Presidensi G20 Menjawab Lima Isu Strategis Global

387
G20 Jawab Lima Isu Strategis
Sumber: Bank Indonesia

(Vibiznews – Banking & Insurance) – Pada penutupan Presidensi G20 Indonesia Jalur Keuangan di Nusa Dua, Bali (17/7) dibahas lima isu strategis global. Ini merupakan rangkaian side event G20 Finance Track: Finance and Central Bank Deputies (FCBD) dan 3rd Finance Ministers and Central Bank Governors Meeting (FMCBG).

Lima Issue Strategis Global yang dihadapi Otoritas Pengambil Kebijakan di dunia.

Pertama, bagaimana mengatasi isu kesehatan akibat pandemi covid dan ketahanan pangan yang disebabkan gangguan pasokan.

Kedua, bagaimana mengintegrasikan berbagai kebijakan makroekonomi menjadi bauran kebijakan yang efektif.

Ketiga, bagaimana menerapkan bauran kebijakan tersebut untuk menjaga stabilitas makroekonomi dan sistem keuangan serta memperkuat pemulihan ekonomi.

Keempat, bagaimana CBDC dapat dirancang sehingga dapat memfasilitasi konektivitas pembayaran lintas negara namun tetap menjaga stabilitas moneter dan sistem keuangan.
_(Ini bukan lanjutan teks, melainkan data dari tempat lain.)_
(** The rest of the handler's contract: 405 off POST, 400 for a non-null
    body without a tags array, 200 with empty lists when no tag survives
    the filter, and otherwise a purge of the filtered tags. *)
Lemma purge_handler_responses (w : @World D U) :
  (forall m b, m <> "POST" ->
     outcome (createPurgeHandler (mkRequest m b) w)
     = Ok (failure_response 405 "Method not allowed. Use POST.")) /\
  (forall body, body <> JSNull -> (forall l, get_field body "tags" <> Ok (Some (JSArray l))) ->
     outcome (createPurgeHandler (mkRequest "POST" (Ok body)) w)
     = Ok (failure_response 400 "Missing or invalid tags array")) /\
  (forall body l, get_field body "tags" = Ok (Some (JSArray l)) -> filter_tags l = [] ->
     exists ev, outcome (createPurgeHandler (mkRequest "POST" (Ok body)) w)
                = Ok (mkPurgeResponse 200 true [] [] [] [] ev None)) /\
  (forall body l, get_field body "tags" = Ok (Some (JSArray l)) -> filter_tags l <> [] ->
     exists r ev, outcome (purgeCacheByTags (filter_tags l) w) = Ok r /\
       outcome (createPurgeHandler (mkRequest "POST" (Ok body)) w)
       = Ok (mkPurgeResponse 200 true (purgedQueryKeys r) (purgedQueryKeys r)
               (purgedPageUrls r) (purgedTags r) ev None)).
Proof.
  split; [|split; [|split]].
  - intros m b Hm. unfold createPurgeHandler, outcome. cbn [req_method].
    destruct (String.eqb m "POST") eqn:E; [apply String.eqb_eq in E; contradiction|reflexivity].
  - intros body Hn Ht. unfold createPurgeHandler, outcome. cbn [String.eqb negb req_method req_json].
    unfold bind, lift_res, ret.
    match goal with |- context [match get_field ?b ?k with Ok _ => _ | Err _ => _ end] =>
      destruct (get_field b k) as [t|msg] eqn:E end;
      [|destruct body; try discriminate; contradiction].
    destruct t as [[]|]; try reflexivity. exfalso. eapply Ht. reflexivity.
  - intros body l Ht Hf. unfold createPurgeHandler, outcome. cbn [String.eqb negb req_method req_json].
    unfold bind, lift_res, ret. cbv beta iota zeta.
    match goal with |- context [match get_field ?b ?k with Ok _ => _ | Err _ => _ end] =>
      destruct (get_field b k) as [t|msg] eqn:E end; [|discriminate].
    injection Ht as ->. rewrite Hf. cbn [length Nat.eqb].
    destruct body; try discriminate; eexists; reflexivity.
  - intros body l Ht Hf. destruct (purge_always_resolves (filter_tags l) w) as (r & w' & ts & Ep).
    unfold createPurgeHandler, outcome. cbn [String.eqb negb req_method req_json].
    unfold bind, lift_res, ret. cbv beta iota zeta delta [negb Ascii.eqb Bool.eqb].
    match goal with |- context [match get_field ?b ?k with Ok _ => _ | Err _ => _ end] =>
      destruct (get_field b k) as [t|msg] eqn:E end; [|discriminate].
    injection Ht as ->.
    destruct (length (filter_tags l) =? 0)%nat eqn:El.
    { apply Nat.eqb_eq, length_zero_iff_nil in El. contradiction. }
    rewrite Ep. exists r.
    destruct body; try discriminate; eexists; split; reflexivity.
Qed.

(** C7 (code bug): a POST whose JSON body is [null] has no tags array, yet
    the handler answers 500 rather than 400: reading [body.tags] on [null]
    throws, and the catch-all turns the TypeError into a server error. *)
Theorem purge_handler_null_body (w : @World D U) :
  outcome (createPurgeHandler (mkRequest "POST" (Ok JSNull)) w)
  = Ok (failure_response 500 "Cannot read properties of null (reading 'tags')").
Proof. reflexivity. Qed.

End HandlerProofs.

(** C5 (code bug): a tag found only in the page index is purged (its page
    is deleted and reported in [purgedPageUrls]) but is missing from
    [purgedTags]: only the query-index loop records found tags. *)
Theorem purge_page_only_tag_unreported :
  outcome (purgeCacheByTags ["t"] page_only_world) = Ok (mkPurge [] [demo_page] []) /\
  store_of (final (purgeCacheByTags ["t"] page_only_world)) !! demo_page = None.
Proof. vm_compute. split; reflexivity. Qed.

(** C4 (code bug): a requested tag that the tag index does not hold but
    that names a member of [Object.prototype] ("constructor") is not
    ignored: [tagIndex[tag]] is the inherited [Object] function, which is
    truthy, so the tag is pushed to [purgedTags] and iterating it throws.
    The [catch] returns the partial result, so the tags after it are never
    purged: with ["constructor"; "t"] the entry listed under "t" stays in
    the cache. *)
Theorem purge_inherited_tag_reported :
  outcome (purgeCacheByTags ["constructor"] tagged_world) = Ok (mkPurge [] [] ["constructor"]) /\
  outcome (purgeCacheByTags ["constructor"; "t"] tagged_world) = Ok (mkPurge [] [] ["constructor"]) /\
  store_of (final (purgeCacheByTags ["constructor"; "t"] tagged_world)) !! demo_key
    = Some demo_entry_response /\
  store_of (final (purgeCacheByTags ["t"] tagged_world)) !! demo_key = None.
Proof. vm_compute. split; [reflexivity|split; [reflexivity|split; reflexivity]]. Qed.

(** C8 (code bug): the [pageCache] option of [loadQuery] is documented as
    "Only the first loadQuery() call's pageCache options are used per
    request", but a first call with page caching disabled does not mark
    the headers as set, so a second call on the same request with page
    caching enabled writes the headers. *)
Theorem page_headers_second_call_writes :
  header (setPageCacheHeaders blog_astro ["t"] page_cache_off) "cdn-cache-control" = None /\
  header (setPageCacheHeaders (setPageCacheHeaders blog_astro ["t"] page_cache_off) ["t"] page_cache_on)
         "cdn-cache-control" = Some "public, max-age=3600, stale-while-revalidate=86400".
Proof. vm_compute. split; reflexivity. Qed.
Selanjutnya, meramu mitigasi dampak negatif dari asset kripto terhadap stabilitas sistem keuangan melalui kerangka pengaturan dan pengawasan yang efektif.

Dan kelima, bagaimana sinergi antara upaya transisi, termasuk dukungan keuangan berkelanjutan menuju net zero carbon emissions.

Kelima isu tersebut dilatarbelakangi kerentanan perekonomian global dengan tingkat inflasi yang tinggi dengan pemulihan yang lebih lemah.

Ada beberapa hal yang memperpanjang gangguan rantai pasukan:
• Perang yang tengah berlangsung di Ukraina,
• Tindakan kebijakan dalam merespon perang;
• Dan kebangkitan COVID-19 di beberapa negara,

Kondisi tersebut, seiring dengan meluasnya kebijakan inward looking, khususnya komoditas pangan di sejumlah negara. Hal ini telah mendorong kenaikan harga komoditas internasional secara signifikan sehingga meningkatkan tekanan inflasi global.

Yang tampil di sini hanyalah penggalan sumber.